:: Data for the task ::

(* ===== verification/IndexerWitness.v ===== *)
(** The indexer on a chain of the sample network: one turn that reads a [Sent], against the
    database it shares with the server. *)

From S2P Require Import Prelude.
From S2P Require Import Text.
From S2P Require Import SolanaRuntime.
From S2P Require Import Quorum.
From S2P Require Import HostRecord.
From S2P Require Import SigStore.
From S2P Require Import Interleave.
From S2P Require Import Db.
From S2P Require Import DbSafety.
From S2P Require Import DbLifecycle.
From S2P Require Import SigServer.
From S2P Require Import ServerSafety.
From S2P Require Import Validator.
From S2P Require Import Indexer.
From S2P Require Import IndexerSafety.
From S2P Require Import Sample.
From S2P Require Import HostSample.
From S2P Require Import NodeSample.
From S2P Require Import DbWitness.

#[export] Instance sample_evm_events : EvmEvents := {|
  gate_sent := fun l => decode_sample (log_address l) (log_topics l) (log_data l);
  gate_claimed := fun _ => None; gate_cancelled := fun _ => None; gate_refunded := fun _ => None;
  pool_swapped := fun _ => None; router_swap_bridged := fun _ => None; router_finalized := fun _ => None;
  router_finalize_deferred := fun _ => None; router_finalize_fallback := fun _ => None;
|}.
Definition the_chain : ChainCfg := MkChainCfg 1 (Some the_gate) None None 40 10 100.
Definition chain_table (c : Z) : option ChainCfg := if c =? 1 then Some the_chain else None.
Definition domain_table (c : Z) : hash32 := the_domain.
Definition logged (c : Z) (a : evm_address) (n : Z) : list Log := chain_logs n n.
Definition end_hash : hash32 := arr_fill 32 Byte.x66.
Definition answers : ScanAnswers :=
  MkScanAnswers (Ok 120) (fun _ from to =>
    Ok (map (fun l => MkIndexedLog l (Some end_hash)) (chain_logs from to), Some (MkHeader to end_hash))).
Definition a_turn : TurnAnswers := MkTurnAnswers (Ok 120) answers answers answers.
Definition indexing : sprog Tables DbError unit := run_chain the_chain [Err tt; Ok 1] [Ok the_domain] [a_turn].
Definition y_indexed : System Tables DbError := schedule (turns 6 0 500) (MkSystem empty_tables ([] ++ [indexing])).

Lemma answers_vouch c a : vouches logged c a answers.
Proof.
  intros from to logs block H _ _ n log Hn Hin. cbn in H. injection H as <- _. unfold logged, chain_logs in *.
  destruct (Z.leb_spec n 50), (Z.leb_spec 50 n); cbn in Hin; try by apply elem_of_nil in Hin.
  apply list_elem_of_singleton in Hin as ->. split; [reflexivity|]. exists (Some end_hash).
  rewrite (proj2 (Z.leb_le from 50)), (proj2 (Z.leb_le 50 to)) by lia. apply list_elem_of_here.
Qed.
Lemma start_indexed : indexed_ok the_server chain_table domain_table logged empty_tables empty_tables.
Proof.
  split; [apply empty_ok|intros id m; cbn; by rewrite lookup_empty|reflexivity|intros c b; cbn; by rewrite lookup_empty].
Qed.
Lemma indexed_run : rtc (sys_step (deployed the_server chain_table domain_table logged holders)) (MkSystem empty_tables []) y_indexed.
Proof.
  assert (H : deployed the_server chain_table domain_table logged holders indexing).
  { unfold indexing. apply RunsIndexer; [reflexivity|by cbn| |].
    - intros x [[= ->]|Hx%elem_of_nil]%elem_of_cons; done.
    - constructor; [|constructor]. split_and!; intros x _; apply answers_vouch. }
  unfold y_indexed. exact (call_run (deployed the_server chain_table domain_table logged holders) _ empty_tables [] indexing H).
Qed.
Lemma y_indexed_eval : db_cursors (sys_state y_indexed) !! 1 = Some 110 /\ sys_threads y_indexed = [Ret (Ok tt)].
Proof. vm_compute. split; reflexivity. Qed.
Lemma record_eval : (match the_record with Some r => match check_storable r with Ok _ => true | Err _ => false end | None => false end) = true.
Proof. vm_compute. reflexivity. Qed.
Lemma cursor_passes_only_recorded_witness :
  exists r, record_from_sent_event the_event the_domain = Some r /\
    at_row (sys_state y_indexed) (norm_id (rec_submission_id r)) seen.
Proof.
  pose proof (cursor_passes_only_recorded the_server chain_table domain_table logged empty_tables holders y_indexed 1 110
    start_indexed indexed_run (proj1 y_indexed_eval)) as H.
  destruct (H the_chain eq_refl) as [Hg _]. pose proof record_eval as Er. unfold the_record in Er.
  destruct (record_from_sent_event the_event the_domain) as [r|] eqn:E; [|discriminate Er]. exists r. split; [reflexivity|].
  assert (Hin : the_log ∈ logged 1 the_gate 50) by apply list_elem_of_here.
  assert (Hs : gate_sent the_log = Some the_event) by reflexivity.
  specialize (Hg the_gate 50 the_log eq_refl ltac:(split; discriminate) Hin). unfold gate_recorded in Hg. rewrite Hs in Hg.
  apply Hg; [exact E|]. destruct (check_storable r) as [[]|]; [reflexivity|discriminate Er].
Defined.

:::

Exercise directions
Please give an exact copy of the entries above, from the line with "MkScanAnswers (Ok 120) (fun _ from to =>" down to the line with "assert (H : deployed", inclusive, and nothing else.

Solution to the exercise
  MkScanAnswers (Ok 120) (fun _ from to =>
    Ok (map (fun l => MkIndexedLog l (Some end_hash)) (chain_logs from to), Some (MkHeader to end_hash))).
Definition a_turn : TurnAnswers := MkTurnAnswers (Ok 120) answers answers answers.
Definition indexing : sprog Tables DbError unit := run_chain the_chain [Err tt; Ok 1] [Ok the_domain] [a_turn].
Definition y_indexed : System Tables DbError := schedule (turns 6 0 500) (MkSystem empty_tables ([] ++ [indexing])).

Lemma answers_vouch c a : vouches logged c a answers.
Proof.
  intros from to logs block H _ _ n log Hn Hin. cbn in H. injection H as <- _. unfold logged, chain_logs in *.
  destruct (Z.leb_spec n 50), (Z.leb_spec 50 n); cbn in Hin; try by apply elem_of_nil in Hin.
  apply list_elem_of_singleton in Hin as ->. split; [reflexivity|]. exists (Some end_hash).
  rewrite (proj2 (Z.leb_le from 50)), (proj2 (Z.leb_le 50 to)) by lia. apply list_elem_of_here.
Qed.
Lemma start_indexed : indexed_ok the_server chain_table domain_table logged empty_tables empty_tables.
Proof.
  split; [apply empty_ok|intros id m; cbn; by rewrite lookup_empty|reflexivity|intros c b; cbn; by rewrite lookup_empty].
Qed.
Lemma indexed_run : rtc (sys_step (deployed the_server chain_table domain_table logged holders)) (MkSystem empty_tables []) y_indexed.
Proof.
  assert (H : deployed the_server chain_table domain_table logged holders indexing).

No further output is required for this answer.